Véronique is based in London and is a Senior Lecturer and Course Leader of the MA Fine Art course at Anglia Ruskin University, Cambridge, where she is also a member of the Arts, Health & Wellbeing, and Sustainable Futures research groups. She studied at Manchester Polytechnic, Glasgow School of Art and the Royal College of Art, and was awarded a PhD from Goldsmith’s College, University of London in 2013.  Since 2014 she has contributed to the RUN! RUN! RUN! (#r3fest) Biennale, instigated by artist Kai Syng Tan and is a member of the interdisciplinary JSIC Running Cultures Research Group.
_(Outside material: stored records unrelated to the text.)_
(** A set field that is identical to the live attribute forces the shape of
    the cart: an object whose [attributes] is an object. *)
Lemma strict_equals_live cart key v :
  truthy v = true ->
  strict_equals (field (field cart "attributes") key) v = true ->
  exists cps aps, cart = JObj cps /\ lookup_prop "attributes" cps = Some (JObj aps) /\
    strict_equals (default JUndefined (lookup_prop key aps)) v = true.
Proof.
  intros Hv Hm.
  destruct (strict_equals_truthy_obj _ _ _ Hm Hv) as [aps Haps].
  destruct cart as [| | | | | |cps]; try done. simpl in Haps.
  exists cps, aps. split; [done|].
  destruct (lookup_prop "attributes" cps) as [a|] eqn:Ha; simpl in *; [|done].
  subst a. split; [done|]. by rewrite Ha in Hm.
Qed.

(** On strings [===] is equality of strings. *)
Lemma strict_equals_string v s : strict_equals v (JStr s) = true <-> v = JStr s.
Proof.
  destruct v; simpl; try (split; done).
  rewrite String.eqb_eq. split; congruence.
Qed.

(** C3. Whatever record is persisted and whatever cart the fetch brings
    back: if every tracked field that is set (truthy) in the record is
    identical ([===]) to the cart attribute of its key, [syncReferralToCart]
    sends no update request; the only request, made when a field is set at
    all, is the fetch of the cart. *)
Theorem syncReferralToCart_skips_when_cart_matches
    (h : host) (b : browser) (rec cart : jsval) (status : bool) :
  persisted b = Some (Json rec) ->
  remote h (GET "/cart.js") = Some (mkResponse status (BodyJson cart)) ->
  (truthy (field rec "code") = true ->
   strict_equals (field (field cart "attributes") CART_ATTRIBUTE_KEY)
     (field rec "code") = true) ->
  (truthy (field rec "orderId") = true ->
   strict_equals (field (field cart "attributes") ORDER_ID_ATTRIBUTE_KEY)
     (field rec "orderId") = true) ->
  updates (syncReferralToCart h b).2 = updates b /\
  network (syncReferralToCart h b).2
  = network b ++ (if truthy (field rec "code") || truthy (field rec "orderId")
                  then [GET "/cart.js"] else []).
Proof.
  intros Hrec Hcart Hc Ho.
  assert (Hnet : network (syncReferralToCart h b).2
                 = network b ++ (if truthy (field rec "code") || truthy (field rec "orderId")
                                 then [GET "/cart.js"] else [])).
  { unfold syncReferralToCart. unfold js_bind at 1.
    rewrite (getStoredReferral_json h b _ Hrec).
    destruct (truthy rec) eqn:Hrt.
    2:{ assert (field rec "code" = JUndefined /\ field rec "orderId" = JUndefined)
          as [-> ->] by (by destruct rec).
        unfold js_bind, or_else, js_not; simpl. rewrite Hrt; simpl. by rewrite app_nil_r. }
    rewrite !get_prop_truthy by done.
    set (c := field rec "code") in *. set (o := field rec "orderId") in *.
    unfold js_bind, try_catch, or_else, and_then, js_not, js_ret; simpl.
    rewrite Hrt; simpl.
    destruct (truthy c) eqn:Htc; simpl.
    - rewrite fetch_run, Hcart; simpl.
      destruct (strict_equals_live _ _ _ Htc (Hc eq_refl))
        as (cps & aps & -> & Hattrs & Hlive).
      simpl. rewrite Hattrs; simpl. rewrite Hlive; simpl.
      destruct (truthy o) eqn:Hto; simpl; [|done].
      destruct (strict_equals_live _ _ _ Hto (Ho eq_refl))
        as (cps' & aps' & [= <-] & Hattrs' & Hlive').
      rewrite Hattrs in Hattrs'. injection Hattrs' as <-. by rewrite Hlive'.
    - destruct (truthy o) eqn:Hto; simpl; [|by rewrite app_nil_r].
      rewrite fetch_run, Hcart; simpl.
      destruct (strict_equals_live _ _ _ Hto (Ho eq_refl))
        as (cps & aps & -> & Hattrs & Hlive).
      simpl. rewrite Hattrs; simpl. by rewrite Hlive. }
  split; [|done].
  unfold updates. rewrite Hnet, filter_app.
  destruct (_ || _); simpl; by rewrite app_nil_r.
Qed.

Lemma syncReferralToCart_skips_when_cart_matches_witness :
  let rec := record (JStr "store1") (JStr "99") "2024-05-01T10:00:00.000Z" "/" in
  let cart := JObj [("attributes", JObj [(CART_ATTRIBUTE_KEY, JStr "store1");
                                         (ORDER_ID_ATTRIBUTE_KEY, JStr "99")])] in
  updates (syncReferralToCart (storefront cart) (browser_with (Json rec))).2 = [] /\
  network (syncReferralToCart (storefront cart) (browser_with (Json rec))).2
  = [GET "/cart.js"].
Proof.
  intros rec cart.
  apply (syncReferralToCart_skips_when_cart_matches
           (storefront cart) (browser_with (Json rec)) rec cart true).
  - vm_compute. reflexivity.
  - reflexivity.
  - intros _. reflexivity.
  - intros _. reflexivity.
Defined.

(** C5. With the record [{code: "store1", orderId: "99"}] persisted and a
    cart whose attributes hold only the referral key, already "store1", the
    order id does not match and [syncReferralToCart] sends one update
    request; its attributes carry both tracked keys, the referral "store1"
    and the order id "99", after the landing page and the capture time. *)
Theorem syncReferralToCart_writes_both_on_partial_match
    (h : host) (b : browser) (capturedAt landingPage : string)
    (cart_props : list (string * jsval)) (status : bool) :
  persisted b = Some (Json (record (JStr "store1") (JStr "99") capturedAt landingPage)) ->
  remote h (GET "/cart.js") = Some (mkResponse status (BodyJson (JObj cart_props))) ->
  lookup_prop "attributes" cart_props = Some (JObj [(CART_ATTRIBUTE_KEY, JStr "store1")]) ->
  let attributes := [(LANDING_PAGE_ATTRIBUTE_KEY, JStr landingPage);
                     (CAPTURED_AT_ATTRIBUTE_KEY, JStr capturedAt);
                     (CART_ATTRIBUTE_KEY, JStr "store1");
                     (ORDER_ID_ATTRIBUTE_KEY, JStr "99")] in
  network (syncReferralToCart h b).2
  = network b ++ [GET "/cart.js"; update_request attributes] /\
  updates (syncReferralToCart h b).2 = updates b ++ [update_request attributes].
Proof.
  intros Hrec Hcart Hattrs attributes.
  assert (Hnet : network (syncReferralToCart h b).2
                 = network b ++ [GET "/cart.js"; update_request attributes]).
  { unfold syncReferralToCart, js_bind, try_catch.
    rewrite (getStoredReferral_json h b _ Hrec); simpl.
    rewrite fetch_run, Hcart; simpl. rewrite Hattrs; simpl.
    rewrite fetch_run; simpl.
    destruct (remote h (POST _ _ _)) as [[[] ?]|]; simpl; by rewrite <- app_assoc. }
  split; [done|].
  unfold updates. rewrite Hnet, filter_app. done.
Qed.

Lemma syncReferralToCart_writes_both_on_partial_match_witness :
  let b := browser_with (Json (record (JStr "store1") (JStr "99") "2024-05-01T10:00:00.000Z" "/")) in
  let h := storefront (JObj [("attributes", JObj [(CART_ATTRIBUTE_KEY, JStr "store1")])]) in
  let attributes := [(LANDING_PAGE_ATTRIBUTE_KEY, JStr "/");
                     (CAPTURED_AT_ATTRIBUTE_KEY, JStr "2024-05-01T10:00:00.000Z");
                     (CART_ATTRIBUTE_KEY, JStr "store1");
                     (ORDER_ID_ATTRIBUTE_KEY, JStr "99")] in
  network (syncReferralToCart h b).2
  = network b ++ [GET "/cart.js"; update_request attributes] /\
  updates (syncReferralToCart h b).2 = updates b ++ [update_request attributes].
Proof.
  intros b h.
  apply (syncReferralToCart_writes_both_on_partial_match h b
           "2024-05-01T10:00:00.000Z" "/"
           [("attributes", JObj [(CART_ATTRIBUTE_KEY, JStr "store1")])] true).
  - vm_compute. reflexivity.
  - reflexivity.
  - reflexivity.
Defined.

(** *** The earlier and the current [syncReferralToCart] *)

Lemma truthy_js_and a b : truthy (a &&& b) = truthy a && truthy b.
Proof. unfold js_and. by destruct (truthy a) eqn:E. Qed.

Lemma truthy_js_or a b : truthy (a ||| b) = truthy a || truthy b.
Proof. unfold js_or. by destruct (truthy a) eqn:E. Qed.

(** One step of symbolic execution: reduce, answer a request, or split on
    the condition the program branches on. *)
Ltac exec :=
  repeat (simpl; first
    [ done
    | rewrite fetch_run
    | rewrite truthy_js_and
    | rewrite truthy_js_or
    | match goal with
      | H : truthy ?v = true |- context [get_prop ?v ?k] =>
          rewrite (get_prop_truthy v k H)
      | |- context [match remote ?h ?r with _ => _ end] =>
          destruct (remote h r) as [[[] []]|]
      | |- context [if truthy ?v then _ else _] => destruct (truthy v) eqn:?
      | |- context [if strict_equals ?a ?b then _ else _] =>
          destruct (strict_equals a b) eqn:?
      end ]).

(** The two versions list the same attributes, the earlier one with the
    referral first, the current one with the referral last. *)
Lemma payload_order (s : string) (lp ca : jsval) :
  sent_attributes (JSON_stringify (JObj [("attributes",
     JObj [(Legacy.CART_ATTRIBUTE_KEY, JStr s);
           (LANDING_PAGE_ATTRIBUTE_KEY, lp); (CAPTURED_AT_ATTRIBUTE_KEY, ca)])]))
  = sent_attributes (JSON_stringify (JObj [("attributes",
     JObj [(LANDING_PAGE_ATTRIBUTE_KEY, lp); (CAPTURED_AT_ATTRIBUTE_KEY, ca);
           (CART_ATTRIBUTE_KEY, JStr s)])])).
Proof.
  destruct lp, ca; simpl; f_equal.
  all: repeat (rewrite (insert_commute _ Legacy.CART_ATTRIBUTE_KEY) by done); try done.
Qed.

Lemma on_wire_updates (l1 l2 : list request) :
  on_wire <$> l1 = on_wire <$> l2 ->
  length (filter (fun r => is_update r = true) l1)
  = length (filter (fun r => is_update r = true) l2).
Proof.
  revert l2. induction l1 as [|r1 l1 IH]; intros [|r2 l2]; simpl; try done.
  intros [= Hr Hl]. specialize (IH _ Hl).
  assert (is_update r1 = is_update r2) as Hu.
  { destruct r1, r2; simpl in *; congruence. }
  rewrite !filter_cons, Hu.
  destruct (decide (is_update r2 = true)); simpl; by rewrite IH.
Qed.

(** C10. For a persisted record whose [code] is a non-empty string and whose
    [orderId] is [null] or missing, and whatever the remote end does, the
    earlier one-parameter [syncReferralToCart] and the current one put the
    same requests on the wire: both stop before, or after, the fetch of the
    cart, or both go on to one update, and then the two updates carry the
    same attribute keys with the same values. *)
Theorem syncReferralToCart_agrees_with_legacy
    (h : host) (b : browser) (props : list (string * jsval)) (s : string) :
  persisted b = Some (Json (JObj props)) ->
  lookup_prop "code" props = Some (JStr s) -> s <> "" ->
  lookup_prop "orderId" props = None \/ lookup_prop "orderId" props = Some JNull ->
  on_wire <$> network (Legacy.syncReferralToCart h b).2
  = on_wire <$> network (syncReferralToCart h b).2 /\
  length (updates (Legacy.syncReferralToCart h b).2)
  = length (updates (syncReferralToCart h b).2).
Proof.
  intros Hrec Hcode Hs Hoid.
  assert (Hts : negb (String.eqb s "") = true).
  { apply negb_true_iff, String.eqb_neq, Hs. }
  assert (Hto : truthy (default JUndefined (lookup_prop "orderId" props)) = false).
  { by destruct Hoid as [-> | ->]. }
  assert (Hwrite : forall lp ca net,
    on_wire <$> net ++ [POST "/cart/update.js" json_headers
      (JSON_stringify (JObj [("attributes",
         JObj [(Legacy.CART_ATTRIBUTE_KEY, JStr s);
               (LANDING_PAGE_ATTRIBUTE_KEY, lp); (CAPTURED_AT_ATTRIBUTE_KEY, ca)])]))]
    = on_wire <$> net ++ [POST "/cart/update.js" json_headers
      (JSON_stringify (JObj [("attributes",
         JObj [(LANDING_PAGE_ATTRIBUTE_KEY, lp); (CAPTURED_AT_ATTRIBUTE_KEY, ca);
               (CART_ATTRIBUTE_KEY, JStr s)])]))]).
  { intros. rewrite !fmap_app. f_equal. cbn [fmap list_fmap on_wire].
    by rewrite payload_order. }
  assert (Hwire : on_wire <$> network (Legacy.syncReferralToCart h b).2
                  = on_wire <$> network (syncReferralToCart h b).2).
  { unfold Legacy.syncReferralToCart, syncReferralToCart.
    unfold js_bind, try_catch, or_else, and_then, js_not, js_ret, when.
    unfold Legacy.CART_ATTRIBUTE_KEY, CART_ATTRIBUTE_KEY in *.
    rewrite !(getStoredReferral_json h b _ Hrec); simpl.
    rewrite !Hcode; simpl. rewrite !Hts; simpl.
    rewrite !fetch_run.
    destruct (remote h (GET "/cart.js")) as [[st [cart|]]|]; simpl; try done.
    rewrite !Hto; simpl.
    destruct cart as [| | | | | |cps]; exec; try apply Hwrite. }
  split; [done|]. by apply on_wire_updates.
Qed.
She is also a co-founder of the Running Artfully Network (RAN), a new international artist-led group, which launched in 2021, whose aim is to “reframe running as an artistic intervention to unpick our time of multiple global crises, and to create a more equitable and creative future.” More recently, she collaborated with the Moving Bodies Lab, a research platform for the Medical Humanities at the University of Durham, contributing to a publishing ‘takeover’ of The Polyphony, a web platform that aims to “stimulate, catalyse, provoke, expand and intensify conversations in the critical medical humanities.”